Birmingham, Alabama is 69 percent black and 23 percent white.
White people long ago abandoned the city and rebuilt in Mountain Brook and Vestavia Hills (unfortunately, no legal means can keep the black undertow from following to the white suburbs anymore).
Life in nearly three-quarters black Birmingham in 2022 is a reminder why Jim Crow existed and why our ancestors put in place laws to protect their posterity.
We’re seeing this every day’: UAB adds surgeons to handle surge of gunshot wounds, by Amy Yurkanin, Birmingham News, December 22, 2022
This is another installment in Birmingham Times/AL.com joint series “Beyond the Violence: what can be done to address Birmingham’s rising homicide rate.”
The emergency department that handles the largest number of gunshot victims in Alabama has added surgeons and staff to handle a flood of cases that has doubled in the last eight years.
Dr. Jeffrey Kerby, director of the division of trauma and acute care surgery at the University of Alabama at Birmingham, said the number of gunshot victims has increased from about 600 to 1,200 a year since 2013. In the last three years, the number of overall trauma cases increased by 40 percent.
To adapt, the hospital has added full-time surgeons and trauma fellows – trained surgeons receiving extra training to treat patients who have been shot, injured in car crashes or other accidents. In 2019, the hospital added the additional trauma surgeons in part to keep up with a sharp increase in attempted gun homicides and suicides.
Some weekends, the staff handles as many as 10 to 15 gun violence victims a night – the equivalent of a mass casualty event from shootings across the city and state. The care performed in the first hour after an injury, the “golden hour,” can mean the difference between life and death.
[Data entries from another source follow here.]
Lemma time_run (neg : bool) (st : parser_state) (h m : Z) (s : Decimal) (text : bytes) :
  ps_state st = AFTER_T -> has_sign neg h -> has_sign neg m -> has_sign neg (Decimal_value s) ->
  Z.abs (Decimal_value s) < 60 * DECIMAL_PART_POW ->
  in_int I128 (h * 3600 * DECIMAL_PART_POW) -> in_int I128 (m * 60 * DECIMAL_PART_POW) ->
  in_int I128 (acc_seconds st + h * 3600 * DECIMAL_PART_POW) ->
  in_int I128 (acc_seconds st + h * 3600 * DECIMAL_PART_POW + m * 60 * DECIMAL_PART_POW) ->
  in_int I128 (acc_seconds st + h * 3600 * DECIMAL_PART_POW + m * 60 * DECIMAL_PART_POW
               + Decimal_value s) ->
  (if negb (Decimal_eqb s (Decimal_from_int 0)) then
     a ← Decimal_checked_abs s; Some (Decimal_to_string a ++ str "S")
   else Some []) = Some text ->
  exists st', duration_run neg st (opt_unit h "H" ++ opt_unit m "M" ++ text) = Ok st' /\
    ps_year_month st' = ps_year_month st /\
    acc_seconds st' = acc_seconds st + h * 3600 * DECIMAL_PART_POW + m * 60 * DECIMAL_PART_POW
                      + Decimal_value s /\
    (is_Some (ps_day_time st) \/ h <> 0 \/ m <> 0 \/ Decimal_value s <> 0 ->
     is_Some (ps_day_time st')).
Proof.
  intros Hst Hh Hm Hs Hb B1 B2 B3 B4 B5 Ht.
  destruct (unit_fragment neg st h 3600 AFTER_HOUR "H" "hours" (opt_unit m "M" ++ text))
    as (st1 & E1 & Y1 & A1 & S1 & P1); [|done|lia|done|done|].
  { intros num Hn. destruct (Hn "H"%char (opt_unit m "M" ++ text) eq_refl ltac:(done)) as [X1 X2].
    unfold duration_step. rewrite X1, X2. simpl Ascii.eqb. by rewrite Hst. }
  destruct (unit_fragment neg st1 m 60 AFTER_MINUTE "M" "minutes" text)
    as (st2 & E2 & Y2 & A2 & S2 & P2); [|done|lia|done|by rewrite A1|].
  { intros num Hn. destruct (Hn "M"%char text eq_refl ltac:(done)) as [X1 X2].
    unfold duration_step. rewrite X1, X2. simpl Ascii.eqb.
    rewrite Hst in P1. by destruct P1 as [-> | ->]. }
  destruct (seconds_fragment neg st2 s text) as (st3 & E3 & Y3 & A3 & S3);
    [unfold AFTER_T, AFTER_SECOND, AFTER_HOUR, AFTER_MINUTE in *; lia|done|done|
     by rewrite A2, A1|done|].
  exists st3. split; [by rewrite <- E3, <- E2, <- E1|]. split; [congruence|].
  split; [by rewrite A3, A2, A1|]. tauto.
Qed.

Lemma duration_run_T (neg : bool) (st : parser_state) (rest : bytes) :
  ps_state st < AFTER_T ->
  duration_run neg st (str "T" ++ rest)
  = duration_run neg (mkParserState AFTER_T (ps_year_month st) (ps_day_time st)) rest.
Proof.
  intros H. apply duration_run_step. unfold duration_step. simpl strip_prefix. cbv iota.
  by rewrite Z.geb_leb, (proj2 (Z.leb_gt AFTER_T (ps_state st))).
Qed.

Lemma fmt_day_time_run (neg : bool) (st : parser_state) (ss : Decimal) :
  ps_state st < AFTER_DAY -> ps_day_time st = None -> Decimal_wf ss ->
  has_sign neg (Decimal_value ss) ->
  exists text st', fmt_day_time ss = Some text /\
    duration_run neg st text = Ok st' /\ ps_year_month st' = ps_year_month st /\
    acc_seconds st' = Decimal_value ss /\
    (Decimal_value ss <> 0 -> is_Some (ps_day_time st')).
Proof.
  intros Hst Hdt Hwf Hs. unfold Decimal_wf in Hwf. destruct ss as [v]. simpl Decimal_value in *.
  pose proof (day_time_split neg v Hs) as Hsplit. unfold fmt_day_time, Decimal_as_i128.
  simpl Decimal_value. cbv zeta in Hsplit |- *. revert Hsplit.
  set (d := Z.quot _ 86400). set (h := Z.quot _ 3600). set (m := Z.quot _ 60).
  clearbody d h m. intros (Hd & Hh & Hm & Hss & Hb). set (s := v - _) in *.
  assert (v = d * 86400 * DECIMAL_PART_POW + h * 3600 * DECIMAL_PART_POW
              + m * 60 * DECIMAL_PART_POW + s) as Ev by (subst s; lia).
  unfold Decimal_try_from_i128, Decimal_checked_sub, checked_mul, checked_sub.
  rewrite (checked_in I128 (_ * DECIMAL_PART_POW)) by (clearbody s;
    unfold DECIMAL_PART_POW, in_int, int_min, int_max in *; destruct neg; simpl in *; lia).
  cbn [ok_or mbind result_bind option_bind ok]. simpl Decimal_value. fold s.
  rewrite checked_in by (clearbody s;
    unfold DECIMAL_PART_POW, in_int, int_min, int_max in *; destruct neg; simpl in *; lia).
  cbn [fmap option_fmap option_map mbind option_bind]. clearbody s.
  assert (acc_seconds st = 0) as H0 by (unfold acc_seconds; by rewrite Hdt).
  assert (in_int I128 s) as Bs
    by (unfold DECIMAL_PART_POW, in_int, int_min, int_max in *; lia).
  assert (exists tail, (if negb (Decimal_eqb (mkDecimal s) (Decimal_from_int 0)) then
     a ← Decimal_checked_abs (mkDecimal s); Some (Decimal_to_string a ++ str "S")
   else Some []) = Some tail) as [tail Ht].
  { unfold Decimal_checked_abs, checked_abs. destruct (negb _); [|by eexists].
    simpl Decimal_value. rewrite checked_in by (unfold DECIMAL_PART_POW in *; int_bounds).
    by eexists. }
  destruct (days_run neg st d (if negb (h =? 0) || negb (m =? 0)
      || negb (Decimal_eqb (mkDecimal s) (Decimal_from_int 0)) then
      str "T" ++ opt_unit h "H" ++ opt_unit m "M" ++ tail else []))
    as (st1 & E1 & Y1 & A1 & S1 & P1); [done|done| | |].
  1-2: unfold DECIMAL_PART_POW, in_int, int_min, int_max in *; destruct neg; simpl in *; lia.
  rewrite H0, Z.add_0_l in A1. rewrite Ht. cbn [mbind option_bind].
  revert E1. destruct (_ || _) eqn:Ez; intros E1.
  - rewrite duration_run_T in E1 by done.
    destruct (time_run neg (mkParserState AFTER_T (ps_year_month st1) (ps_day_time st1)) h m
      (mkDecimal s) tail) as (st2 & E2 & Y2 & A2 & S2); try done.
    1-5: change (acc_seconds (mkParserState _ _ _)) with (acc_seconds st1); rewrite ?A1;
      unfold DECIMAL_PART_POW, in_int, int_min, int_max in *; destruct neg; simpl in *; lia.
    change (acc_seconds (mkParserState _ _ _)) with (acc_seconds st1) in A2. simpl in Y2, S2.
    exists (opt_unit d "D" ++ str "T" ++ opt_unit h "H" ++ opt_unit m "M" ++ tail), st2.
    split; [done|]. split; [by rewrite E1|]. split; [congruence|]. split; [simpl in A2; lia|].
    intros. apply S2. destruct (decide (d = 0)) as [->|]; [|auto]. right. lia.
  - rewrite !orb_false_iff, !negb_false_iff in Ez. unfold Decimal_eqb in Ez. simpl Decimal_value in Ez.
    destruct Ez as [[Eh Em] Es]. bool_to_prop. rewrite app_nil_r in E1.
    exists (opt_unit d "D"), st1. split; [done|]. split; [by rewrite E1|]. split; [done|].
    split; [lia|]. intros. apply S1. right. lia.
Qed.

Lemma year_month_fragment (neg : bool) (st : parser_state) (z factor state : Z) (c : ascii)
  (rest : bytes) :
  (z <> 0 -> duration_step neg st (print_int (Z.abs z) ++ c :: rest)
    = Ok (mkParserState state (Some (default 0 (ps_year_month st) + z * factor)) (ps_day_time st),
          rest)) ->
  exists st',
    duration_run neg st (opt_unit z c ++ rest) = duration_run neg st' rest /\
    ps_day_time st' = ps_day_time st /\
    default 0 (ps_year_month st') = default 0 (ps_year_month st) + z * factor /\
    (is_Some (ps_year_month st) \/ z <> 0 -> is_Some (ps_year_month st')) /\
    (ps_state st' = state \/ ps_state st' = ps_state st).
Proof.
  intros Hstep. unfold opt_unit. destruct (z =? 0) eqn:E; bool_to_prop; simpl.
  - exists st. subst z. rewrite !Z.mul_0_l, Z.add_0_r. split_and!; eauto; tauto.
  - exists (mkParserState state (Some (default 0 (ps_year_month st) + z * factor)) (ps_day_time st)).
    repeat split; try (by left); try by eexists.
    apply duration_run_step. rewrite <- app_assoc. simpl app. by apply Hstep.
Qed.

Lemma fmt_year_month_units (ym : Z) (ss : Decimal) :
  ~ (ym = 0 /\ Decimal_value ss = 0) ->
  fmt_year_month ym ss = opt_unit (Z.quot ym 12) "Y" ++ opt_unit (Z.rem ym 12) "M".
Proof.
  intros H. unfold fmt_year_month, opt_unit. pose proof (Z.quot_rem' ym 12) as E.
  destruct (Z.quot ym 12 =? 0) eqn:Ey, (Z.rem ym 12 =? 0) eqn:Em; bool_to_prop; simpl negb; cbv iota;
    cbn [orb]; try done.
  - unfold Decimal_eqb. change (Decimal_value (Decimal_from_int 0)) with 0.
    rewrite (proj2 (Z.eqb_neq (Decimal_value ss) 0)); [done|]. lia.
  - by rewrite app_nil_r.
  - by rewrite <- !app_assoc.
Qed.

Lemma fmt_year_month_run (neg : bool) (ym : Z) (ss : Decimal) (rest : bytes) :
  has_sign neg ym -> in_int I64 ym -> ~ (ym = 0 /\ Decimal_value ss = 0) ->
  exists st',
    duration_run neg (mkParserState START None None) (fmt_year_month ym ss ++ rest)
    = duration_run neg st' rest /\
    ps_state st' < AFTER_DAY /\ ps_day_time st' = None /\
    default 0 (ps_year_month st') = ym /\ (ym <> 0 -> is_Some (ps_year_month st')).
Proof.
  intros Hs Hin Hnz. rewrite fmt_year_month_units, <- app_assoc by done.
  pose proof (Z.quot_rem' ym 12) as Ed.
  destruct (quot_rem_sign neg ym 12 eq_refl Hs) as (Hy & Hm & Hb).
  set (y := Z.quot ym 12) in *. set (m := Z.rem ym 12) in *. clearbody y m.
  destruct (year_month_fragment neg (mkParserState START None None) y 12 AFTER_YEAR "Y"
    (opt_unit m "M" ++ rest)) as (st1 & E1 & D1 & A1 & S1 & P1).
  { intros _. destruct (number_text_int (Z.abs y) ltac:(lia) "Y"%char (opt_unit m "M" ++ rest)
      eq_refl ltac:(done)) as [X1 X2].
    unfold duration_step. rewrite X1, X2. simpl Ascii.eqb. cbn [andb ps_state].
    change (START <? AFTER_YEAR) with true. cbv iota.
    rewrite print_abs_from_str by int_bounds. cbn [map_err mbind result_bind].
    rewrite apply_i64_neg_abs by (done || int_bounds). cbn [mbind result_bind]. unfold checked_mul.
    rewrite checked_in by (destruct neg; simpl in *; int_bounds). cbn [ok_or mbind result_bind].
    rewrite add_months_ok by (destruct neg; simpl in *; int_bounds). done. }
  simpl in A1, D1, P1.
  destruct (year_month_fragment neg st1 m 1 AFTER_MONTH "M" rest) as (st2 & E2 & D2 & A2 & S2 & P2).
  { intros _. destruct (number_text_int (Z.abs m) ltac:(lia) "M"%char rest
      eq_refl ltac:(done)) as [X1 X2].
    unfold duration_step. rewrite X1, X2. simpl Ascii.eqb. rewrite !andb_false_l.
    rewrite (proj2 (Z.ltb_lt (ps_state st1) AFTER_MONTH)) by
      (unfold AFTER_YEAR, AFTER_MONTH, START in *; lia). cbn [andb]. cbv iota.
    rewrite print_abs_from_str by int_bounds. cbn [map_err mbind result_bind].
    rewrite apply_i64_neg_abs by (done || int_bounds). cbn [mbind result_bind].
    rewrite add_months_ok by (rewrite A1; int_bounds). by rewrite Z.mul_1_r. }
  exists st2. split; [by rewrite E1, E2|].
  split; [unfold AFTER_YEAR, AFTER_MONTH, START, AFTER_DAY in *; lia|].
  split; [congruence|]. split; [rewrite A2, A1; lia|]. intros. apply S2.
  destruct (decide (y = 0)) as [->|]; [right; lia|left; apply S1; auto].
Qed.

Lemma Duration_fmt_parses (d : Duration) :
  Duration_wf d -> exists text, Duration_fmt d = Some text /\ Duration_from_str text = Ok d.
Proof.
  destruct d as [[ym] [[v]]]. intros (Hym & Hss & Hs1 & Hs2). simpl in *.
  unfold Duration_fmt, Decimal_ltb, Decimal_eqb.
  cbn [ymd_months dtd_seconds dur_year_month dur_day_time].
  change (Decimal_value (Decimal_from_int 0)) with 0. simpl Decimal_value.
  rewrite Z.gtb_ltb. set (neg := (ym <? 0) || (v <? 0)).
  assert (has_sign neg ym /\ has_sign neg v) as [Hn1 Hn2]
    by (subst neg; destruct (Z.ltb_spec ym 0), (Z.ltb_spec v 0); simpl; lia).
  replace (((ym <? 0) && (0 <? v)) || ((0 <? ym) && (v <? 0))) with false
    by (destruct (Z.ltb_spec ym 0), (Z.ltb_spec 0 v), (Z.ltb_spec 0 ym), (Z.ltb_spec v 0);
        simpl; done || lia).
  destruct ((ym =? 0) && (v =? 0)) eqn:Ez.
  { bool_to_prop. subst ym v. subst neg. eexists. split; [reflexivity|]. vm_compute. done. }
  assert (~ (ym = 0 /\ v = 0)) as Hnz by (intros [-> ->]; done).
  destruct (fmt_day_time_run neg (mkParserState START None None) (mkDecimal v))
    as (text & _ & Et & _); [done|done|done|done|].
  rewrite Et. cbn [mbind option_bind]. eexists. split; [reflexivity|].
  destruct (fmt_year_month_run neg ym (mkDecimal v) text) as (st1 & E1 & P1 & D1 & A1 & S1);
    [done|done|done|].
  destruct (fmt_day_time_run neg st1 (mkDecimal v)) as (text' & st2 & Et' & E2 & Y2 & A2 & S2);
    [done|done|done|done|]. rewrite Et in Et'. injection Et' as <-.
  unfold Duration_from_str, duration_ensure_complete, duration_parts.
  replace (match strip_prefix _ _ with Some rest => (true, rest) | None => (false, _) end)
    with (neg, str "P" ++ fmt_year_month ym (mkDecimal v) ++ text) by (by destruct neg).
  change (duration_expect_char (str "P" ++ ?x) "P" _) with (Ok (E := ParseDurationError) x).
  cbn [mbind result_bind].
  change (duration_loop _ neg _ ?i) with (duration_run neg (mkParserState START None None) i).
  rewrite E1, E2. cbn [mbind result_bind parts_year_month parts_day_time].
  assert (Duration_new (default 0 (ps_year_month st2)) (default Decimal_default (ps_day_time st2))
          = Ok (mkDuration (mkYearMonthDuration ym) (mkDayTimeDuration (mkDecimal v)))) as E.
  { rewrite Y2, A1. replace (default Decimal_default (ps_day_time st2)) with (mkDecimal v).
    - by apply Duration_construct_spec.
    - revert A2. unfold acc_seconds. 
      destruct (default Decimal_default (ps_day_time st2)) as [w]. simpl. by intros ->. }
  rewrite Y2 in E |- *.
  destruct (ps_year_month st1), (ps_day_time st2); try (by rewrite E).
  exfalso. apply Hnz. split; apply dec_stable; intros H; [apply S1 in H|apply S2 in H];
    by destruct H.
Qed.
It’s harder to provide such life-saving care if a surgeon is already busy working on another patient.
The hospital treats gunshot victims in the Birmingham area and across the state as the only nationally-certified Level I trauma center in the state. Kerby said the trauma team activates when a page goes out from the communications center that coordinates emergency medical services.
“So, the team assembles,” Kerby said. “And it’s not just surgeons. It’s respiratory therapists, it’s nurses, it’s pharmacists, X-ray technicians all show up in the room. It’s like a NASCAR pit crew.”
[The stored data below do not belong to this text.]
(** No encoding is a prefix of another, and equal encodings are of equal values. *)
Lemma codec_prefix_free (a b : A) (r1 r2 : bytes) :
  codec_valid a -> codec_valid b -> codec_encode a ++ r1 = codec_encode b ++ r2 ->
  a = b /\ r1 = r2.
Proof.
  intros Ha Hb E. pose proof (codec_round_trip a r1 Ha) as H1. rewrite E in H1.
  rewrite codec_round_trip in H1 by done. by simplify_eq.
Qed.

Lemma codec_injective (a b : A) :
  codec_valid a -> codec_valid b -> codec_encode a = codec_encode b -> a = b.
Proof.
  intros Ha Hb E. apply (codec_prefix_free a b [] []); [done|done|by rewrite E].
Qed.

(** Two encodings in a row. *)
#[global] Program Instance codec_pair : Codec (A * B) := {
  codec_valid p := codec_valid p.1 /\ codec_valid p.2;
  codec_encode p := codec_encode p.1 ++ codec_encode p.2;
  codec_decode bs := '(a, bs) ← codec_decode bs; '(b, bs) ← codec_decode bs; Ok ((a, b), bs)
}.
Next Obligation.
  intros [a b] rest [Ha Hb]. simpl in *. rewrite <- app_assoc, codec_round_trip by done.
  cbn [mbind result_bind]. by rewrite codec_round_trip.
Qed.
End codec.

(** ** Small strings *)

Definition SmallString_wf (s : SmallString) : Prop :=
  exists value, utf8_valid value = true /\ SmallString_from_str value = Ok s.

Lemma SmallString_from_str_inv (value : bytes) (s : SmallString) :
  SmallString_from_str value = Ok s ->
  (length value <= 15)%nat /\
  ss_inner s = value ++ replicate (15 - length value) (byte_of_Z 0)
               ++ [byte_of_Z (Z.of_nat (length value))].
Proof.
  unfold SmallString_from_str. case_if_bool; [|done]. rewrite checked_in by int_bounds.
  intros [= <-]. split; [lia|done].
Qed.

Lemma SmallString_inner_length (s : SmallString) : SmallString_wf s -> length (ss_inner s) = 16%nat.
Proof.
  intros (value & _ & E). apply SmallString_from_str_inv in E as [Hl ->].
  rewrite !length_app, length_replicate. simpl. lia.
Qed.

Lemma SmallString_last (value : bytes) :
  (length value <= 15)%nat ->
  Z_of_byte (nth 15 (value ++ replicate (15 - length value) (byte_of_Z 0)
               ++ [byte_of_Z (Z.of_nat (length value))]) (byte_of_Z 0))
  = Z.of_nat (length value).
Proof.
  intros Hl. rewrite app_assoc, app_nth2 by (rewrite length_app, length_replicate; lia).
  rewrite length_app, length_replicate. replace (15 - _)%nat with O by lia. simpl.
  rewrite Z_of_byte_of_Z. apply Z.mod_small. lia.
Qed.

(** The string of a small string is the string it was made from. *)
Lemma SmallString_as_str_from (value : bytes) (s : SmallString) :
  SmallString_from_str value = Ok s -> SmallString_as_str s = value.
Proof.
  intros E. apply SmallString_from_str_inv in E as [Hl Es].
  unfold SmallString_as_str, SmallString_as_bytes, SmallString_len.
  rewrite Es, SmallString_last, Nat2Z.id by done. apply take_app_length.
Qed.

Lemma SmallString_from_to_be_bytes (s : SmallString) :
  SmallString_wf s -> SmallString_from_be_bytes (SmallString_to_be_bytes s) = Ok s.
Proof.
  intros (value & Hu & E). apply SmallString_from_str_inv in E as [Hl Es].
  unfold SmallString_from_be_bytes, SmallString_to_be_bytes. rewrite Es, SmallString_last by done.
  rewrite Z.gtb_ltb, (proj2 (Z.ltb_ge _ _)) by lia. rewrite Nat2Z.id, take_app_length, Hu.
  destruct s. simpl in Es. by subst.
Qed.

(** On well-formed small strings [==] is equality. *)
Lemma SmallString_eq_spec (a b : SmallString) :
  SmallString_wf a -> SmallString_wf b -> SmallString_eq a b = true <-> a = b.
Proof.
  intros (va & _ & Ea) (vb & _ & Eb). unfold SmallString_eq. rewrite bool_decide_eq_true.
  rewrite (SmallString_as_str_from va a Ea), (SmallString_as_str_from vb b Eb).
  split; [congruence|]. intros ->. apply SmallString_as_str_from in Ea, Eb. congruence.
Qed.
As quickly as possible, they begin their work.
“Everyone has their job and responsibility,” Kerby said. “Instead of changing tires and putting in gasoline, we’re identifying immediately life-threatening injury and intervening in that and deciding where they need to go.”
Birmingham has struggled with rising rates of gun violence in the last several years, mirroring trends from across the country. Kerby said trauma surgeons nationwide have struggled to handle and understand rising levels of violence. They have pushed for more funding for research into firearms injuries and implemented plans to help prevent victims from being shot again.
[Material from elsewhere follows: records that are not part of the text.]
(** The [match] of [decode_named_or_blank_node], [decode_named_node] and the
    graph name of [decode_quad]. *)
Definition as_named_or_blank_node (t : RdfTerm) : fallible RdfNamedOrBlankNode :=
  match t with
  | TermNamedNode n => returns (NodeNamed n)
  | TermBlankNode n => returns (NodeBlank n)
  | TermLiteral _ => fails (corruption_msg "A literal has been found instead of a named or blank node")
  | TermTriple _ _ _ => fails (corruption_msg "A triple has been found instead of a named or blank node")
  end.
Definition as_named_node (t : RdfTerm) : fallible RdfNamedNode :=
  match t with
  | TermNamedNode n => returns n
  | TermBlankNode _ => fails (corruption_msg "A blank node has been found instead of a named node")
  | TermLiteral _ => fails (corruption_msg "A literal has been found instead of a named node")
  | TermTriple _ _ _ => fails (corruption_msg "A triple has been found instead of a named node")
  end.
Definition as_graph_name (t : RdfTerm) : fallible RdfGraphName :=
  match t with
  | TermNamedNode n => returns (GraphNamedNode n)
  | TermBlankNode n => returns (GraphBlankNode n)
  | TermLiteral _ => fails (corruption_msg "A literal is not a valid graph name")
  | TermTriple _ _ _ => fails (corruption_msg "A triple is not a valid graph name")
  end.

Fixpoint decode_term (lookup : L) (encoded : EncodedTerm) : fallible RdfTerm :=
  match encoded with
  | Triple s p o =>
      and_then (and_then (decode_term lookup s) as_named_or_blank_node) (fun s =>
      and_then (and_then (decode_term lookup p) as_named_node) (fun p =>
      and_then (decode_term lookup o) (fun o => returns (TermTriple s p o))))
  | _ => decode_flat_term lookup encoded
  end.

Definition decode_named_or_blank_node (lookup : L) (encoded : EncodedTerm)
  : fallible RdfNamedOrBlankNode :=
  and_then (decode_term lookup encoded) as_named_or_blank_node.
Definition decode_named_node (lookup : L) (encoded : EncodedTerm) : fallible RdfNamedNode :=
  and_then (decode_term lookup encoded) as_named_node.

Definition decode_quad (lookup : L) (encoded : EncodedQuad) : fallible RdfQuad :=
  and_then (decode_named_or_blank_node lookup (quad_subject encoded)) (fun s =>
  and_then (decode_named_node lookup (quad_predicate encoded)) (fun p =>
  and_then (decode_term lookup (quad_object encoded)) (fun o =>
  and_then (if EncodedTerm_eq (quad_graph_name encoded) DefaultGraph then returns GraphDefault
            else and_then (decode_term lookup (quad_graph_name encoded)) as_graph_name) (fun g =>
    returns (mkQuad s p o g))))).
End decode.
“We’re really trying to talk about treating this as an epidemic,” Kerby said. “Every one of us is dealing with this at our own institutions. If we can help one, two, however many, at least it empowers us to do more than just take care of them after an injury.”
If there is any silver lining to this epidemic of gun violence, it has been advances in trauma treatment. UAB operates as a kind of lab for trauma care, incorporating partnerships with the military and specially designed research trials to improve care for victims.
“If you get here with a pulse and you don’t have a lethal brain injury, you have a 95 percent chance of walking out of here,” Kerby said. “Studying what we do in the first hour and the first couple of hours has improved how we treat people.”
Dr. Daniel Cox, the medical director for trauma, said UAB works closely with surgeons in the military. UAB Hospital hosts the Air Force Special Operations Surgical Team when they are not deployed to combat zones. Military surgeons develop many advances in trauma care in the battlefield that can then help civilians.
“We talk about with war the only good thing to come out of it are the medical advances,” Cox said. “You often have young, severely injured patients and we are constantly looking at how we can do that better.”
If the demographics were flipped, and Birmingham were nearly three-quarters white and less than 25 percent black, would the Air Force Special Operations Surgical Team be deployed to the majority white city to train and develop new techniques in fixing gun wounds (since the actual, majority black city offers conditions normally found only in times of war)?
No.
Of course not.
But let’s keep pretending the quality of life—or lack thereof—found in majority black cities across America is somehow acceptable and we can blame this all on white NRA gun owners.